(EXERCISE DETAILS): Pull out each line of the records holding the string "false".

(Data extracted from a collection):

-------------------------

(** The script, on a cluster where [n0] queries were already made. *)
Definition wait_for_namespace_deletion (obs : cluster) (n0 : nat)
           (NAMESPACE : string) : option (list event) :=
  if negb (Shell.nonempty NAMESPACE) then Some [Echo MsgUsage; Exit 1]
  else if negb (obs n0) then
    Some [KubectlGetNamespace NAMESPACE;
          Echo (MsgAlreadyDeleted NAMESPACE); Exit 0]
  else
    match poll 60 obs NAMESPACE (S n0) 0 with
    | Some rest =>
        Some (KubectlGetNamespace NAMESPACE :: Echo (MsgWaiting NAMESPACE) :: rest)
    | None => None
    end.

Fixpoint exit_status (t : list event) : option Z :=
  match t with
  | [] => None
  | Exit s :: _ => Some s
  | _ :: rest => exit_status rest
  end.

Definition is_sleep (e : event) : bool :=
  match e with Sleep _ => true | _ => false end.

(** The number of times the loop went round and slept. *)
Definition wait_rounds (t : list event) : nat :=
  List.length (filter is_sleep t).

(** Modelled from the spec: [scripts/remove-version.sh] is run by
    [remove_version] but is not among the sources.  Section 4.3:
    "remove(namespace) -> Success | Fails(NotFound): deletes the namespace
    and waits (bounded, e.g. ~120s) for full removal confirmation before
    reporting success"; section 8: "remove(namespace) on a namespace that
    never existed returns Fails(NotFound) without invoking any wait loop".
    The wait is the script above. *)
Definition remove_version_sh (obs : cluster) (NAMESPACE : string)
  : option (list event) :=
  if negb (obs O) then
    Some [KubectlGetNamespace NAMESPACE; Echo (MsgNotFound NAMESPACE); Exit 1]
  else
    match wait_for_namespace_deletion obs 1 NAMESPACE with
    | Some rest =>
        Some (KubectlGetNamespace NAMESPACE
                :: KubectlDeleteNamespace NAMESPACE :: rest)
    | None => None
    end.

(** Modelled from the spec: the line that removal script prints on
    standard error for "Fails(NotFound)". *)
Definition not_found_line (ns : string) : string :=
  "ERROR: Namespace " ++ ns ++ " not found".

(** Modelled from the spec: what [subprocess.run] reports for a run of that
    removal script, its exit status and its standard error. *)
Definition completed_of (NAMESPACE : string) (t : list event) : completed :=
  let status := match exit_status t with Some s => s | None => 0 end in
  let err :=
    if existsb (fun e => match e with Echo (MsgNotFound _) => true | _ => false end) t
    then not_found_line NAMESPACE else EmptyString in
  mk_completed status EmptyString err.

(** Modelled from the spec: the removal script as the process that
    [remove_version] starts, on a cluster [obs]. *)
Definition script_runner (obs : cluster) : runner :=
  fun call =>
    match argv call with
    | [_; ns] =>
        match remove_version_sh obs ns with
        | Some t => Returns (completed_of ns t)
        | None => Raises OSError
        end
    | _ => Raises OSError
    end.

End Removal.

(** ** The snapshot store and the snapshot scripts *)

Module Snapshots.

(** *** The backup volume

    [/backups/] holds the timestamped dumps and the directory
    [snapshots/], which holds the named dumps and their [.meta] files.
    A directory is the list of its files, name and content, in the order
    [ls -1] prints them; [snapshots_dir] is [None] until the directory is
    made. *)
Definition files : Type := list (string * string).

Record store : Type := mk_store {
  backups_files : files;
  snapshots_dir : option files
}.

(** [cmd > file]: the file is replaced, or made. *)
Fixpoint write_file (name content : string) (d : files) : files :=
  match d with
  | [] => [(name, content)]
  | (n, c) :: rest =>
      if String.eqb n name then (name, content) :: rest
      else (n, c) :: write_file name content rest
  end.


(** *** [scripts/create-named-snapshot.sh] *)

Definition is_upper (c : ascii) : bool :=
  (65 <=? code c)%N && (code c <=? 90)%N.

(** [[a-zA-Z0-9_-]] *)
Definition is_label_char (c : ascii) : bool :=
  DeployForm.is_lower c || is_upper c || is_digit c
  || Ascii.eqb c "_" || Ascii.eqb c "-".

(** [[[ "$NAME" =~ ^[a-zA-Z0-9_-]+$ ]]] *)
Definition label_ok (NAME : string) : bool :=
  Shell.nonempty NAME && string_all is_label_char NAME.

(** The Job handed to [kubectl apply], by the variables its manifest is
    built from. *)
Record job : Type := mk_job {
  job_name : string;
  DB_HOST : string;
  DB_NAME : string;
  BACKUP_FILE : string;
  meta_name : string;
  meta_source : string
}.

Inductive message : Type :=
| MsgUsage
| MsgInvalidName
| MsgNamespaceNotFound (ns : string)
| MsgCreating (name source_ns host output : string)
| MsgJobCreated (job : string).

Inductive event : Type :=
| KubectlGetNamespace (ns : string)
| KubectlApply (j : job)
| Echo (m : message)
| Exit (status : Z).

(** What the script reads from outside: the cluster's namespaces, the
    clock ([date +%Y%m%d-%H%M%S]) and whether [kubectl apply] succeeds. *)
Record env : Type := mk_env {
  namespace_exists : string -> bool;
  TIMESTAMP : string;
  apply_ok : bool
}.

(** [SOURCE=${2:-shared}] *)
Definition source_of (arg2 : option string) : string :=
  match arg2 with
  | Some s => if Shell.nonempty s then s else "shared"
  | None => "shared"
  end.

(** The script under [set -e]: its trace ends with the [Exit] that ends
    the run. *)
Definition create_named_snapshot (e : env) (NAME : string)
           (arg2 : option string) : list event :=
  let SOURCE := source_of arg2 in
  if negb (Shell.nonempty NAME) then [Echo MsgUsage; Exit 1]
  else if negb (label_ok NAME) then [Echo MsgInvalidName; Exit 1]
  else
    let shared := String.eqb SOURCE "shared" in
    let DB_HOST :=
      if shared then "postgres.n8n-system.svc.cluster.local"
      else "postgres-" ++ SOURCE ++ "." ++ SOURCE ++ ".svc.cluster.local" in
    let SOURCE_NAMESPACE := if shared then "n8n-system" else SOURCE in
    let check := if shared then [] else [KubectlGetNamespace SOURCE_NAMESPACE] in
    if negb shared && negb (namespace_exists e SOURCE_NAMESPACE) then
      check ++ [Echo (MsgNamespaceNotFound SOURCE_NAMESPACE); Exit 1]
    else
      let BACKUP_FILE := NAME ++ ".sql" in
      let j := mk_job ("snapshot-" ++ NAME ++ "-" ++ TIMESTAMP e)
                      DB_HOST "n8n" BACKUP_FILE NAME SOURCE in
      let announce :=
        Echo (MsgCreating NAME SOURCE_NAMESPACE DB_HOST
                          ("/backups/snapshots/" ++ BACKUP_FILE)) in
      if apply_ok e then
        check ++ [announce; KubectlApply j; Echo (MsgJobCreated (job_name j)); Exit 0]
      else
        check ++ [announce; KubectlApply j; Exit 1].

Fixpoint exit_status (t : list event) : option Z :=
  match t with
  | [] => None
  | Exit s :: _ => Some s
  | _ :: rest => exit_status rest
  end.

Fixpoint applied_job (t : list event) : option job :=
  match t with
  | [] => None
  | KubectlApply j :: _ => Some j
  | _ :: rest => applied_job rest
  end.


(** The Job's container, once the database answers: [mkdir -p], then
    [pg_dump ... > "/backups/snapshots/${BACKUP_FILE}"] and, when the dump
    succeeded, the [.meta] file.  [dump] is what [pg_dump] printed,
    [dump_ok] whether it exited with 0, [created] the container's clock. *)
Definition Q : string := String (ascii_of_nat 34) EmptyString.
Definition NL : string := String (ascii_of_nat 10) EmptyString.

Definition meta_field (k v : string) : string :=
  "  " ++ Q ++ k ++ Q ++ ": " ++ Q ++ v ++ Q.

Definition meta_text (j : job) (created : string) : string :=
  "{" ++ NL
    ++ meta_field "name" (meta_name j) ++ "," ++ NL
    ++ meta_field "created" created ++ "," ++ NL
    ++ meta_field "source" (meta_source j) ++ "," ++ NL
    ++ meta_field "type" "named" ++ NL
    ++ "}" ++ NL.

-------------------------

(ANSWER TO THE EXERCISE):
  match e with Sleep _ => true | _ => false end.
    if existsb (fun e => match e with Echo (MsgNotFound _) => true | _ => false end) t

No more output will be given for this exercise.